Triguboff’s Sydney-based Meriton Apartments group is one of Australia’s largest home builders. According to BRW, Triguboff is worth at least $3.6 billion (and probably more now that property prices have continued to rise since this year’s rich list was calculated). The longer Australia’s housing bubble continues, the more Triguboff can sell his apartments for. If interest rates rise, the amount people will be able to pay for property invariably falls, resulting in prices resembling reality. That won’t be good for  Triguboff.

On that topic, even the Financial Times’ influential Lex column unusually weighed into Australia’s property price debate this morning. Lex is effectively the FT ’s equivalent of the Australian Financial Review’s Chanticleer column — for it to comment on Australia’s property sector is highly unusual. But perhaps even Lex noticed what many Australian columnists, even our own Bernard Keane appear happy to ignore — that housing prices, regardless of so-called “supply constraints”, are not sustainable. Lex noted:

The underpin of a growing population, often trotted out by brokers and underwriters as a reason why house prices will do likewise, is unlikely to help much. As Morgan Stanley points out, there has been an almost perfect inverse relationship between real house prices and population growth for the past two decades.

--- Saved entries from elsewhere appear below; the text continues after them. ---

Lemma matches_Group_Digits i lo hi s c :
  matches (Group i (Digits lo hi)) s c
  = (λ n, (<[i := Some (take n s)]> c, drop n s))
      <$> greedy lo (hi `min` digit_run s).
Proof.
  simpl. rewrite <- list_fmap_compose.
  apply Forall_fmap_ext_1, Forall_forall. intros n Hn%elem_of_greedy. simpl.
  pose proof (digit_run_le_length s).
  rewrite length_drop. by replace (length s - (length s - n)) with n by lia.
Qed.

(** The ways a number of the pattern is read off the front of a text
    that goes on with a non-digit: all of it first, and for four digits
    the first three as second choice. *)
Lemma matches_number i a t c :
  number34 a → digit_run t = 0 →
  matches (Group i (Digits 3 4)) (a ++ t) c
  = (<[i := Some a]> c, t)
    :: (if decide (length a = 4)
        then [(<[i := Some (take 3 a)]> c, drop 3 a ++ t)] else []).
Proof.
  intros [Hlen Ha] Ht. rewrite matches_Group_Digits.
  rewrite digit_run_app by done.
  assert (length a = 3 ∨ length a = 4) as [Hl|Hl] by lia; rewrite Hl.
  - change (greedy 3 (4 `min` 3)) with [3]. simpl.
    rewrite <- Hl at 1 2. by rewrite take_app_length, drop_app_length.
  - change (greedy 3 (4 `min` 4)) with [4; 3]. simpl.
    rewrite <- Hl at 1 2. rewrite take_app_length, drop_app_length.
    by rewrite take_app_le, drop_app_le by lia.
Qed.

Lemma matches_number_none i t c :
  digit_run t = 0 → matches (Group i (Digits 3 4)) t c = [].
Proof. intros Ht. rewrite matches_Group_Digits, Ht. done. Qed.
(* ================================================================== *)
(** ** Anchoring *)

(** C9. The Science and Ancillary patterns end in [$] and should refuse
    any name with text after the extension.  [$] also matches just before
    a final newline, so a valid name followed by a newline is accepted by
    both ([is_valid_version] and [is_valid_repointing] use [fullmatch],
    which would refuse it).  The SPICE patterns are open at the end: a
    name with text after a matching prefix constructs. *)
Theorem C9_trailing_newline_is_accepted (cfg : Config) :
  str_in "mag" (VALID_INSTRUMENTS cfg) = true ->
  str_in "l1a" (VALID_DATALEVELS cfg) = true ->
  str_in "cdf" (VALID_FILE_EXTENSION cfg) = true ->
  str_in "cdf" (VALID_ANCILLARY_FILE_EXTENSION cfg) = true ->
  (exists p,
      ScienceFilePath.init cfg (with_newline "imap_mag_l1a_burst_20210101_v001.cdf")
      = Ok p /\ ScienceFilePath.extension p = Some "cdf")
  /\ (exists p,
         AncillaryFilePath.init cfg (with_newline "imap_mag_test_20210101_v001.cdf")
         = Ok p /\ AncillaryFilePath.extension p = Some "cdf")
  /\ (exists p,
         SPICEFilePath.init "imap_0000_000_0000_000_01.ap.bc.backup" = Ok p).
Proof.
  intros Hi Hl He Ha.
  split; [|split].
  - eexists. split.
    + unfold ScienceFilePath.init. simpl.
      unfold ScienceFilePath.validate_filename. simpl.
      rewrite Hi, Hl, He. simpl. reflexivity.
    + reflexivity.
  - eexists. split.
    + unfold AncillaryFilePath.init. simpl.
      unfold AncillaryFilePath.validate_filename. simpl.
      rewrite Hi, Ha. simpl. reflexivity.
    + reflexivity.
  - eexists. reflexivity.
Qed.

Lemma C9_trailing_newline_is_accepted_witness :
  (exists p,
      ScienceFilePath.init example_config
        (with_newline "imap_mag_l1a_burst_20210101_v001.cdf")
      = Ok p /\ ScienceFilePath.extension p = Some "cdf")
  /\ (exists p,
         AncillaryFilePath.init example_config
           (with_newline "imap_mag_test_20210101_v001.cdf")
         = Ok p /\ AncillaryFilePath.extension p = Some "cdf")
  /\ (exists p,
         SPICEFilePath.init "imap_0000_000_0000_000_01.ap.bc.backup" = Ok p).
Proof.
  apply (C9_trailing_newline_is_accepted example_config); reflexivity.
Defined.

Meanwhile, median value first homes are changing hands at 4.5 times average household disposable income, according to Commonwealth Bank of Australia — well above the long-run 3-to-1 mean.

The so-called “supply issue” touted by property boosters is based on a couple of fallacious assumptions — first, that immigrants will continue to move to Australia, regardless of the employment market and cost of living. Second, that Australians love housing more than the rest of the world, which supports our willingness to pay a greater proportion of income on housing and leads to Australians demanding bigger houses and living in smaller households.

Structural supply issues can take a long time to correct. There are fewer more percipient clichés in finance that the fact that “the market can remain inefficient longer than you can remain solvent”. Will immigrants continue to move to Australia as a house costs twice as much here as in the US? Will the Government continue to promote immigration if Australian unemployment rises above 10%? Unlikely. Of course, these structural changes often take years to eventuate, so the paradigm shift in property prices may take longer than even most bears suggest.

As for Triguboff, he is clearly a better businessman than he is economist. His claim that “it really amazes me that after seven years of stagnation in Australian housing prices, one or two quarters of very modest price rises are enough to make the RBA cry bubble” is comical. Perhaps Triguboff hasn’t looked too closely at actual statistics. ABS and REIV data indicates that the median price for a Melbourne property has increased from $241,000 in 2002 to more than $520,000 now — a rise of 115% in seven years. Hardly modest.

Triguboff continued to make a self-serving platitudes at one point noting that “my fear is that should the RBA raise rates, as production of new dwellings drops and rents rise, more and more people will leave Sydney, and eventually even Australia”. Given that much of Australia’s current housing problem is caused by over-leverage due to householders utilising too much debt, combined with more people moving to Australia than there are dwellings being constructed, that fear is somewhat unfounded.

Australia’s third richest man then opined that “Australians have always made money on their properties, and if we want to fight inflation then that is still the best way for them to prosper.” So according to Triguboff, continuing to ensure that property prices are out of reach for many young families is a good thing because it allows billionaire property developers to continue to make money. (The people who benefit from rising prices are speculators, bankers and the taxman).

Moreover, inflation is caused by an expansion in a country’s money supply, and is therefore curbed by increasing interest rates, as opposed to Triguboff’s suggestion that increased debt and higher property prices are a way of fighting inflation.

Triguboff is dead wrong. Higher rates will also work to pop the ever-growing housing bubble and ensure that in time, property prices return to more affordable multiples of average income. It will also reward those who save rather than those who consume, which will eventually benefit Australia’s productive capacity.

When monetary policy advice given by billionaire property developers is treated with anything more than utmost disdain, you know we are in one hell of a bubble.